Re-traditioning may offer a clue; in Luke, we find traces of a re-traditioning. For instance, Jesus is presented in the Temple, but there is no mention of his being redeemed. This first-born Son still belongs to God.

Furthermore, the ‘purification’ of women is re-traditioned in other scriptures. For an example, remember the scripture that we hear every week in the Song of Ascents:

All who are baptised into Christ
have put on Christ.
Now there is neither black nor white,
there is neither slave nor free,
there is neither male nor female.
For we are all one in Christ.
(cƒ. Galatians 3.27-28)

Those who receive the sign of baptism are ‘in Christ’; they need no further purification.
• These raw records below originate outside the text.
(** Node failing to start on the monitor script ends the run like any
    other failed command. *)
Example monitor_fails_to_start :
  exit_code node_fails = 1 /\
  last (trace node_fails) =
    Some (Stderr (deployment_failed "Command failed: node monitor.js")).
Proof. vm_compute. by split. Qed.
(** ** The children, one by one *)

(** What a command starts: an external tool, of which nothing is seen but
    the status, or one of the two generated scripts. *)
Lemma launch_inv (w : World) (this : CompleteDeployer) (cmd : string) (s : state) :
  exists st tc s',
    launch w this cmd s = (Return st, s', List.map (Sub cmd) tc) /\
    ((tc = [] /\ s' = s /\ st = tool w cmd) \/
     (cmd = deploy_command /\
      stat (files s) (resolve s "scripts/deploy.js") = Some (File deployScript) /\
      tool w cmd = 0 /\
      exists r s1,
        deploy_js w s = (r, s1, tc) /\ s' = {| files := files s1; cwd := cwd s |} /\
        ((r = Return tt /\ st = 0) \/ (r = Exit 1 /\ st = 1))) \/
     (cmd = monitor_command /\
      stat (files s) (resolve s "monitor.js") = Some (File (monitorScript this)) /\
      tool w cmd = 0 /\
      st = 0 /\ s' = s /\ monitor w this s = (Return tt, s, tc))).
Proof.
  assert (Htool : exists st tc s',
             (Return (tool w cmd), s, @nil event) = (Return st, s', List.map (Sub cmd) tc) /\
             ((tc = [] /\ s' = s /\ st = tool w cmd) \/
              (cmd = deploy_command /\
               stat (files s) (resolve s "scripts/deploy.js") = Some (File deployScript) /\
               tool w cmd = 0 /\
               exists r s1,
                 deploy_js w s = (r, s1, tc) /\ s' = {| files := files s1; cwd := cwd s |} /\
                 ((r = Return tt /\ st = 0) \/ (r = Exit 1 /\ st = 1))) \/
              (cmd = monitor_command /\
               stat (files s) (resolve s "monitor.js") = Some (File (monitorScript this)) /\
               tool w cmd = 0 /\
               st = 0 /\ s' = s /\ monitor w this s = (Return tt, s, tc)))).
  { exists (tool w cmd), [], s. split; [reflexivity |]. by left. }
  unfold launch, on_disk.
  destruct (String.eqb cmd deploy_command) eqn:Ed; msimpl.
  { destruct (stat (files s) (resolve s "scripts/deploy.js")) as [[| text] |] eqn:Estat;
      cbn [andb]; msimpl; try exact Htool.
    destruct (String.eqb text deployScript) eqn:Etext; cbn [andb]; msimpl;
      [| exact Htool].
    destruct (tool w cmd =? 0) eqn:Etool; msimpl; [| exact Htool].
    apply String.eqb_eq in Ed, Etext. apply Z.eqb_eq in Etool. subst cmd text.
    unfold child. destruct (deploy_js w s) as [[r s1] t] eqn:Hd.
    destruct (deploy_js_cases w s r s1 t Hd) as ([-> | ->] & _).
    - exists 0, t, {| files := files s1; cwd := cwd s |}.
      split; [reflexivity |]. right. left.
      do 3 (split; [done |]). exists (Return tt), s1. split; [done |]. split; [done |].
      by left.
    - exists 1, t, {| files := files s1; cwd := cwd s |}.
      split; [reflexivity |]. right. left.
      do 3 (split; [done |]). exists (Exit 1), s1. split; [done |]. split; [done |].
      by right. }
  destruct (String.eqb cmd monitor_command) eqn:Em; msimpl; [| exact Htool].
  destruct (stat (files s) (resolve s "monitor.js")) as [[| text] |] eqn:Estat;
    cbn [andb]; msimpl; try exact Htool.
  destruct (String.eqb text (monitorScript this)) eqn:Etext; cbn [andb]; msimpl;
    [| exact Htool].
  destruct (tool w cmd =? 0) eqn:Etool; msimpl; [| exact Htool].
  apply String.eqb_eq in Em, Etext. apply Z.eqb_eq in Etool. subst cmd text.
  unfold child. destruct (monitor_cases w this s) as (t & Hm & _).
  rewrite Hm. exists 0, t, s. destruct s as [fs wd]. cbn [files cwd].
  split; [reflexivity |]. right. right. done.
Qed.
(** ** Quick mode with a credential *)



(** With the endpoint out of reach the request for the balance is never
    answered, and the process does not end. *)
Example quick_mode_out_of_reach :
  In (Sdk (GetBalance sample_deployer) true) (trace quick_out_of_reach) /\
  unanswered quick_out_of_reach (Sdk (GetBalance sample_deployer) true) = true /\
  exit_status quick_out_of_reach = None.
Proof. split; [vm_compute; tauto |]. split; vm_compute; reflexivity. Qed.
(** ** The project path taken by a file *)

(** X2: in scaffold-and-deploy mode, when the project path is a regular
    file, the test for existence passes, no directory is made, and the run
    ends on [process.chdir], which fails with ENOTDIR: the exit code is 1,
    the one line on the error stream is the report of [run], "Deployment
    failed:" and the message of the error, nothing has been written and no
    command has been run. *)
Theorem project_path_taken_by_a_file (w : World) (text : string) :
  quick w = false ->
  disk w !! ["air-token-project"] = Some (File text) ->
  exists m,
    process w =
      (1, start w,
       [ Stdout starting;
         Stdout "📁 Creating project structure...";
         FsError "chdir" "air-token-project" ENOTDIR;
         Stderr (deployment_failed m) ]).
Proof.
  intros Hq Hfile. unfold process. rewrite (process_scaffold w Hq).
  unfold run, steps, createProjectStructure.
  change (projectName (constructor w)) with "air-token-project". msimpl.
  assert (Hres : resolve (start w) "air-token-project" = ["air-token-project"])
    by reflexivity.
  rewrite mkdir_if_missing_present
    by (rewrite Hres; cbn [start files stat]; rewrite Hfile; by eexists).
  unfold chdir. rewrite Hres. cbn [start files stat].
  rewrite Hfile. by eexists.
Qed.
Re-traditioning is very dangerous. The words ‘tradition’ and ‘traitor’ come from the same Latin root, tradere, ‘to deliver or hand over’. In the case of tradition, things are handed over from generation to generation; and a traitor betrays by handing over, as Judas handed over Jesus at Gethsemane. It is so easy to become a traitor to tradition. How can we ‘re-tradition’? How can we be true to the tradition as we hand it on today?

Let’s go back to Simeon and Anna. What we don’t hear from their lips is, ‘Oh, how wonderful, dears! You’ve come for purification! And to redeem your first-born! Not many young couples do that these days, do they?’ They don’t talk this way because their hearts are set upon the heart of God. And their words—what they hand over to Mary and Joseph—are words which reflect the heart of God. They have discerned God’s heart as they poured through the scriptures. Their words reflect the universalism found in the later chapters of the prophet Isaiah:

… for my eyes have seen your salvation,
which you have prepared in the presence of all peoples,
a light for revelation to the Gentiles,
and for glory to your people Israel.

Today’s Old Testament reading is similar:

For as the earth brings forth its shoots,
and as a garden causes what is sown in it to spring up,
so the Lord God will cause righteousness and praise
to spring up before all the nations.

Simeon and Anna knew God as a God of grace. They were looking for God’s salvation: Simeon for the ‘consolation of Israel’, and Anna for ‘the redemption of Jerusalem’. They found it in this small baby.

The heart of God is salvation. A heart set on God’s heart has a key to re-traditioning: God saves. Tomorrow is of course New Year’s Day. Interestingly, in the Christian Year it is the Naming of Jesus, the commemoration of the circumcision of Christ. And his name, Jesus, means ‘God saves’.

Re-traditioning is about finding the keys to discerning the heart of God, and declaring that heart in worship, witness and service. Re-traditioning is never false to the ‘capital-T’ Tradition. It may discard human traditions, but it stays close to God’s heart. Otherwise, it becomes traitorous, unwittingly betraying the core of faith.

I wonder if part of this Community’s mission is to recover aspects of the Tradition that our ‘small-t’ traditions have discarded, and be prepared to hand that over, to ‘re-tradition’ it for others. And I wonder whether I have made it sound too simple a thing to discern the heart of God, to find the Tradition amongst the traditions. It is only too easy to be a traitor in doing this; our desires can lead us along treacherous paths. If this is part of the mission we have been given, then we will need to be discerning and faithful, courageous and hopeful, patient and gentle, always seeking the heart of God together in the Tradition. Amen.